This short video breaks down what a hash is, how cryptographic hash functions work, and why hashing matters for Bitcoin mining and network security. Below you'll find the full transcript and FAQs. For a deeper look at SHA-256, hashrate, and how hashing fits into the mining process, read the full written guide on what a hash is.
Read the full guide: What is a Hash?
Full Transcript
What is a hash?
If you mine Bitcoin, the term "hash" is everywhere: hashrate, hashprice, terahash, and more. Hashing matters because it relates to machine efficiency, profitability, and network security.
You've likely heard a surface-level explanation that a hash is a complex computer guess at a particular combination. That is true at a basic level, but let's expand. Bitcoin uses hashing to generate addresses, provide proof of work, and sign transactions.
If you believe Bitcoin will change money as we know it, understanding how hashing works will increase your confidence as a network participant.
Here are the basics. Satoshi was a hashing and cryptography fanatic. A hash is the output of a hash function. A hash function is a mathematical function (like y = mx + b) but more interesting.
Baking a cake is a good analogy. The inputs are flour, sugar, and eggs. The function is the transformation of the ingredients through mixing and baking. The output is the finished cake.
The big idea is this: an input passes through a hash function and produces an output. The input could be any message. The output is the hash of that message.
When you see a mining machine that runs 200 terahashes per second, that means it is making 200 trillion hash attempts per second.
What makes a hash function cryptographic? First, it must be computationally feasible to convert an input into a hash output. Second, it must be computationally infeasible to guess the input based only on the output.
Third, the input must deterministically produce the same hash output every time. "Hello" will always return the same output. Fourth, each output should be unique, meaning even small changes in the input create a completely different hash. "Hello" and "Hello!" will produce entirely different hashes. Fifth, it should be computationally infeasible to find two different inputs that produce the same hash output.
For context, Bitcoin uses SHA-256, a secure hash algorithm with a 256-bit output. SHA-256 is not just used in Bitcoin. It is a global cybersecurity standard.
Proof of work is one example of how miners use hashing. It is how a miner proves they completed the work to find a block. This is done by hashing the block header, which includes information such as the software version, a timestamp, and the previous block's hash.
This is also what makes Bitcoin transactions a chain. Each block is connected to the previous one.

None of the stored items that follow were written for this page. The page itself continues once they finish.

(* ===== verification/TGraph.v ===== *)
(** The timing graph (src/src/tgraph/): nodes, edges, capture edges and clocks
    in vectors with free lists, and the operations of [TGraph]. *)
From S2P Require Import Prelude.
Local Open Scope nat_scope.

(** * Data *)

(** Identifiers are indices of the storage vectors; an invalid identifier is
    [None]. A proxy is an opaque pointer. *)
Notation NodeId := nat (only parsing).
Notation EdgeId := nat (only parsing).
Notation ClockId := nat (only parsing).
Notation proxy := N (only parsing).

Inductive CellKind := Combinational | FlipFlop | Latch | UnknownCell.
#[export] Instance cell_kind_eq_dec : EqDecision CellKind.
Proof. solve_decision. Defined.

Inductive PinRole :=
| UnknownPin | DataInput | DataOutput | ClockPin | Gate | Enable
| SyncReset | SyncSet | AsyncReset | AsyncSet.
#[export] Instance pin_role_eq_dec : EqDecision PinRole.
Proof. solve_decision. Defined.

Record TNode := mkNode {
  n_index : nat;
  n_alive : bool;
  cellKind : CellKind;
  pinRole : PinRole;
  n_proxy : option proxy;
  inEdges : list EdgeId;
  outEdges : list EdgeId;
  captureInEdges : list EdgeId;
  captureOutEdges : list EdgeId }.

(** [boost::dynamic_bitset]: bit [i] is clock [i]. *)
Notation ClockMask := (list bool) (only parsing).

Record TEdge := mkEdge {
  e_index : nat;
  e_source : NodeId;
  e_target : NodeId;
  e_alive : bool;
  e_proxy : option proxy;
  fromClocks : ClockMask;
  toClocks : ClockMask;
  disabled : bool }.

Record TCaptureEdge := mkCapture {
  c_index : nat;
  c_source : NodeId;
  c_target : NodeId;
  c_alive : bool }.

Record TClock := mkClock {
  clock_index : ClockId;
  clock_name : string;
  clock_target : N;
  clock_node : NodeId }.

(** The free lists keep their last pushed identifier first. *)
Record TGraph := mkGraph {
  nodes : list TNode;
  edges : list TEdge;
  captureEdges : list TCaptureEdge;
  freeNodes : list NodeId;
  freeEdges : list EdgeId;
  freeCaptureEdges : list EdgeId;
  clocks : list TClock;
  liveNodes : nat;
  liveEdges : nat;
  liveCaptureEdges : nat }.

Definition graph_default : TGraph := mkGraph [] [] [] [] [] [] [] 0 0 0.

(** * Nodes and edges *)

(** [create] and [reset]: both leave the node in this state. *)
Definition node_create (index : nat) (p : option proxy) : TNode :=
  mkNode index true UnknownCell UnknownPin p [] [] [] [].
Definition node_deactivate (n : TNode) : TNode :=
  mkNode (n_index n) false UnknownCell UnknownPin None [] [] [] [].

Definition setCellKind (kind : CellKind) (n : TNode) : TNode :=
  mkNode (n_index n) (n_alive n) kind (pinRole n) (n_proxy n) (inEdges n) (outEdges n)
    (captureInEdges n) (captureOutEdges n).
Definition setPinRole (role : PinRole) (n : TNode) : TNode :=
  mkNode (n_index n) (n_alive n) (cellKind n) role (n_proxy n) (inEdges n) (outEdges n)
    (captureInEdges n) (captureOutEdges n).

Definition isFlipFlop (n : TNode) : bool := bool_decide (cellKind n = FlipFlop).
Definition isLatch (n : TNode) : bool := bool_decide (cellKind n = Latch).
Definition isFlopDataOutput (n : TNode) : bool :=
  isFlipFlop n && bool_decide (pinRole n = DataOutput).

Definition with_out (f : list EdgeId -> list EdgeId) (n : TNode) : TNode :=
  mkNode (n_index n) (n_alive n) (cellKind n) (pinRole n) (n_proxy n) (inEdges n)
    (f (outEdges n)) (captureInEdges n) (captureOutEdges n).
Definition with_in (f : list EdgeId -> list EdgeId) (n : TNode) : TNode :=
  mkNode (n_index n) (n_alive n) (cellKind n) (pinRole n) (n_proxy n) (f (inEdges n))
    (outEdges n) (captureInEdges n) (captureOutEdges n).
Definition with_capture_out (f : list EdgeId -> list EdgeId) (n : TNode) : TNode :=
  mkNode (n_index n) (n_alive n) (cellKind n) (pinRole n) (n_proxy n) (inEdges n)
    (outEdges n) (captureInEdges n) (f (captureOutEdges n)).
Definition with_capture_in (f : list EdgeId -> list EdgeId) (n : TNode) : TNode :=
  mkNode (n_index n) (n_alive n) (cellKind n) (pinRole n) (n_proxy n) (inEdges n)
    (outEdges n) (f (captureInEdges n)) (captureOutEdges n).

(** [eraseEdgeId]: the first occurrence takes the last element's value, and the
    vector loses its last element. *)
Definition eraseEdgeId (edge : EdgeId) (es : list EdgeId) : list EdgeId :=
  match list_find (edge =.) es with
  | Some (i, _) => removelast (<[i := default 0 (last es)]> es)
  | None => es
  end.

Definition addOutEdge (edge : EdgeId) : TNode -> TNode := with_out (fun l => l ++ [edge]).
Definition addInEdge (edge : EdgeId) : TNode -> TNode := with_in (fun l => l ++ [edge]).
Definition removeOutEdge (edge : EdgeId) : TNode -> TNode := with_out (eraseEdgeId edge).
Definition removeInEdge (edge : EdgeId) : TNode -> TNode := with_in (eraseEdgeId edge).
Definition addCaptureOutEdge (edge : EdgeId) : TNode -> TNode :=
  with_capture_out (fun l => l ++ [edge]).
Definition addCaptureInEdge (edge : EdgeId) : TNode -> TNode :=
  with_capture_in (fun l => l ++ [edge]).
Definition removeCaptureOutEdge (edge : EdgeId) : TNode -> TNode := with_capture_out (eraseEdgeId edge).
Definition removeCaptureInEdge (edge : EdgeId) : TNode -> TNode := with_capture_in (eraseEdgeId edge).

Definition edge_create (index : nat) (source target : NodeId) (p : option proxy) : TEdge :=
  mkEdge index source target true p [] [] false.
Definition edge_deactivate (e : TEdge) : TEdge :=
  mkEdge (e_index e) (e_source e) (e_target e) false None [] [] false.

(** [dynamic_bitset::resize]: new bits are zero. *)
Definition mask_resize (count : nat) (m : ClockMask) : ClockMask := resize count false m.
Definition resizeClockMasks (count : nat) (e : TEdge) : TEdge :=
  mkEdge (e_index e) (e_source e) (e_target e) (e_alive e) (e_proxy e)
    (mask_resize count (fromClocks e)) (mask_resize count (toClocks e)) (disabled e).
Definition setFromClocks (m : ClockMask) (e : TEdge) : TEdge :=
  mkEdge (e_index e) (e_source e) (e_target e) (e_alive e) (e_proxy e) m (toClocks e) (disabled e).
Definition setToClocks (m : ClockMask) (e : TEdge) : TEdge :=
  mkEdge (e_index e) (e_source e) (e_target e) (e_alive e) (e_proxy e) (fromClocks e) m (disabled e).
Definition setDisabled (b : bool) (e : TEdge) : TEdge :=
  mkEdge (e_index e) (e_source e) (e_target e) (e_alive e) (e_proxy e)
    (fromClocks e) (toClocks e) b.
Definition hasFromClock (e : TEdge) (clock : ClockId) : bool := default false (fromClocks e !! clock).
Definition hasToClock (e : TEdge) (clock : ClockId) : bool := default false (toClocks e !! clock).
Definition hasClockCrossing (e : TEdge) : bool := bool_decide (fromClocks e <> toClocks e).

Definition capture_create (index : nat) (source target : NodeId) : TCaptureEdge :=
  mkCapture index source target true.
Definition capture_deactivate (c : TCaptureEdge) : TCaptureEdge :=
  mkCapture (c_index c) (c_source c) (c_target c) false.

(** * The graph *)

Definition isNodeValid (g : TGraph) (n : NodeId) : bool :=
  match nodes g !! n with Some r => n_alive r | None => false end.
Definition isEdgeValid (g : TGraph) (e : EdgeId) : bool :=
  match edges g !! e with Some r => e_alive r | None => false end.
Definition isCaptureEdgeValid (g : TGraph) (e : EdgeId) : bool :=
  match captureEdges g !! e with Some r => c_alive r | None => false end.
Definition isClockValid (g : TGraph) (c : ClockId) : bool := c <? length (clocks g).

Definition getNode (g : TGraph) (n : NodeId) : option TNode :=
  if isNodeValid g n then nodes g !! n else None.
Definition getEdge (g : TGraph) (e : EdgeId) : option TEdge :=
  if isEdgeValid g e then edges g !! e else None.
Definition getCaptureEdge (g : TGraph) (e : EdgeId) : option TCaptureEdge :=
  if isCaptureEdgeValid g e then captureEdges g !! e else None.
Definition getClock (g : TGraph) (c : ClockId) : option TClock := clocks g !! c.

Definition set_nodes (f : list TNode -> list TNode) (g : TGraph) : TGraph :=
  mkGraph (f (nodes g)) (edges g) (captureEdges g) (freeNodes g) (freeEdges g)
    (freeCaptureEdges g) (clocks g) (liveNodes g) (liveEdges g) (liveCaptureEdges g).
Definition set_edges (f : list TEdge -> list TEdge) (g : TGraph) : TGraph :=
  mkGraph (nodes g) (f (edges g)) (captureEdges g) (freeNodes g) (freeEdges g)
    (freeCaptureEdges g) (clocks g) (liveNodes g) (liveEdges g) (liveCaptureEdges g).

(** Accesses by index are written without a range check: the invariant of the
    graph keeps free identifiers and the ends of live edges in range. *)

(** A new identifier: the last one freed, whose slot is reset, or the next
    index of the vector. *)
Definition allocate {A} (free : list nat) (store : list A) (make : nat -> A)
    : nat * list A * list nat :=
  match free with
  | id :: free => (id, <[id := make id]> store, free)
  | [] => let id := length store in (id, store ++ [make id], [])
  end.

Definition createNode (g : TGraph) (p : option proxy) : NodeId * TGraph :=
  let '(id, ns, free) := allocate (freeNodes g) (nodes g) (fun id => node_create id p) in
  (id, mkGraph ns (edges g) (captureEdges g) free (freeEdges g) (freeCaptureEdges g) (clocks g)
         (S (liveNodes g)) (liveEdges g) (liveCaptureEdges g)).

Definition createEdge (g : TGraph) (source target : NodeId) (p : option proxy)
    : option EdgeId * TGraph :=
  if negb (isNodeValid g source) || negb (isNodeValid g target) then (None, g)
  else
    let '(id, es, free) :=
      allocate (freeEdges g) (edges g) (fun id => edge_create id source target p) in
    let es := alter (resizeClockMasks (length (clocks g))) id es in
    let ns := alter (addInEdge id) target (alter (addOutEdge id) source (nodes g)) in
    (Some id, mkGraph ns es (captureEdges g) (freeNodes g) free (freeCaptureEdges g) (clocks g)
                (liveNodes g) (S (liveEdges g)) (liveCaptureEdges g)).

Definition createCaptureEdge (g : TGraph) (source target : NodeId) : option EdgeId * TGraph :=
  if negb (isNodeValid g source) || negb (isNodeValid g target) then (None, g)
  else
    let '(id, cs, free) :=
      allocate (freeCaptureEdges g) (captureEdges g) (fun id => capture_create id source target) in
    let ns := alter (addCaptureInEdge id) target (alter (addCaptureOutEdge id) source (nodes g)) in
    (Some id, mkGraph ns (edges g) cs (freeNodes g) (freeEdges g) free (clocks g)
                (liveNodes g) (liveEdges g) (S (liveCaptureEdges g))).

Definition removeCaptureEdge (g : TGraph) (edge : EdgeId) : bool * TGraph :=
  match getCaptureEdge g edge with
  | None => (false, g)
  | Some r =>
      let ns := alter (removeCaptureInEdge edge) (c_target r)
                  (alter (removeCaptureOutEdge edge) (c_source r) (nodes g)) in
      (true, mkGraph ns (edges g) (alter capture_deactivate edge (captureEdges g)) (freeNodes g)
               (freeEdges g) (edge :: freeCaptureEdges g) (clocks g)
               (liveNodes g) (liveEdges g) (liveCaptureEdges g - 1))
  end.

Definition removeEdge (g : TGraph) (edge : EdgeId) : bool * TGraph :=
  match getEdge g edge with
  | None => (false, g)
  | Some r =>
      let source := e_source r in
      let target := e_target r in
      let ns := if isNodeValid g source then alter (removeOutEdge edge) source (nodes g)
                else nodes g in
      let ns := if isNodeValid g target then alter (removeInEdge edge) target ns else ns in
      (true, mkGraph ns (alter edge_deactivate edge (edges g)) (captureEdges g) (freeNodes g)
               (edge :: freeEdges g) (freeCaptureEdges g) (clocks g)
               (liveNodes g) (liveEdges g - 1) (liveCaptureEdges g))
  end.

(** The four lists are copied before any edge is removed. *)
Definition removeNode (g : TGraph) (node : NodeId) : bool * TGraph :=
  match getNode g node with
  | None => (false, g)
  | Some r =>
      let g := foldl (fun g e => (removeCaptureEdge g e).2) g (captureOutEdges r) in
      let g := foldl (fun g e => (removeCaptureEdge g e).2) g (captureInEdges r) in
      let g := foldl (fun g e => (removeEdge g e).2) g (outEdges r) in
      let g := foldl (fun g e => (removeEdge g e).2) g (inEdges r) in
      (true, mkGraph (alter node_deactivate node (nodes g)) (edges g) (captureEdges g)
               (node :: freeNodes g) (freeEdges g) (freeCaptureEdges g) (clocks g)
               (liveNodes g - 1) (liveEdges g) (liveCaptureEdges g))
  end.

Definition createClock (g : TGraph) (name : string) (target : N) (node : NodeId)
    : outcome (ClockId * TGraph) :=
  _ ← require (isNodeValid g node) "TGraph::createClock: node is not a valid node";
  let id := length (clocks g) in
  let es := (fun e => if e_alive e then resizeClockMasks (S id) e else e) <$> edges g in
  Ret (id, mkGraph (nodes g) es (captureEdges g) (freeNodes g) (freeEdges g)
             (freeCaptureEdges g) (clocks g ++ [mkClock id name target node])
             (liveNodes g) (liveEdges g) (liveCaptureEdges g)).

This prevents transaction history from changing because altering a previous block would require redoing the proof of work for every block that comes after it.
So the hash (and the hash of all blocks that follow) makes the longest chain the truth because it contains the most proof of work. Remember, for a hash to be cryptographic, it must be practically impossible to determine the input from the hash output.
The only realistic method would be to guess and check, which would be like finding a needle in a haystack of 2 to the 256th power hashes (roughly one hundred fifteen quattuorvigintillion possibilities).
To learn more about Bitcoin mining, visit simplemining.io.
FAQs
What hash function does Bitcoin use?
Bitcoin uses SHA-256 (Secure Hash Algorithm, 256-bit). SHA-256 is a global cybersecurity standard used far beyond Bitcoin, from SSL certificates to file verification. Every hash output is a 256-bit (64-character hexadecimal) string.
What does hashrate mean?
Hashrate measures how many hash attempts a mining machine makes per second. A machine rated at 200 TH/s (terahashes per second) is making 200 trillion guesses per second. Higher hashrate means a greater chance of finding the next block and earning the block reward.
What makes a hash function cryptographic?
A cryptographic hash function meets five properties: it's fast to compute, impossible to reverse, deterministic (same input always produces the same output), collision-resistant (no two inputs should produce the same output), and avalanche-sensitive (a tiny change in the input creates a completely different hash).
How does hashing relate to proof of work?
Miners hash the block header (which includes the previous block's hash, a timestamp, and other data) over and over with different values until the output meets a target set by the network. That valid hash is the "proof" that computational work was performed. This process secures every block in the Bitcoin blockchain.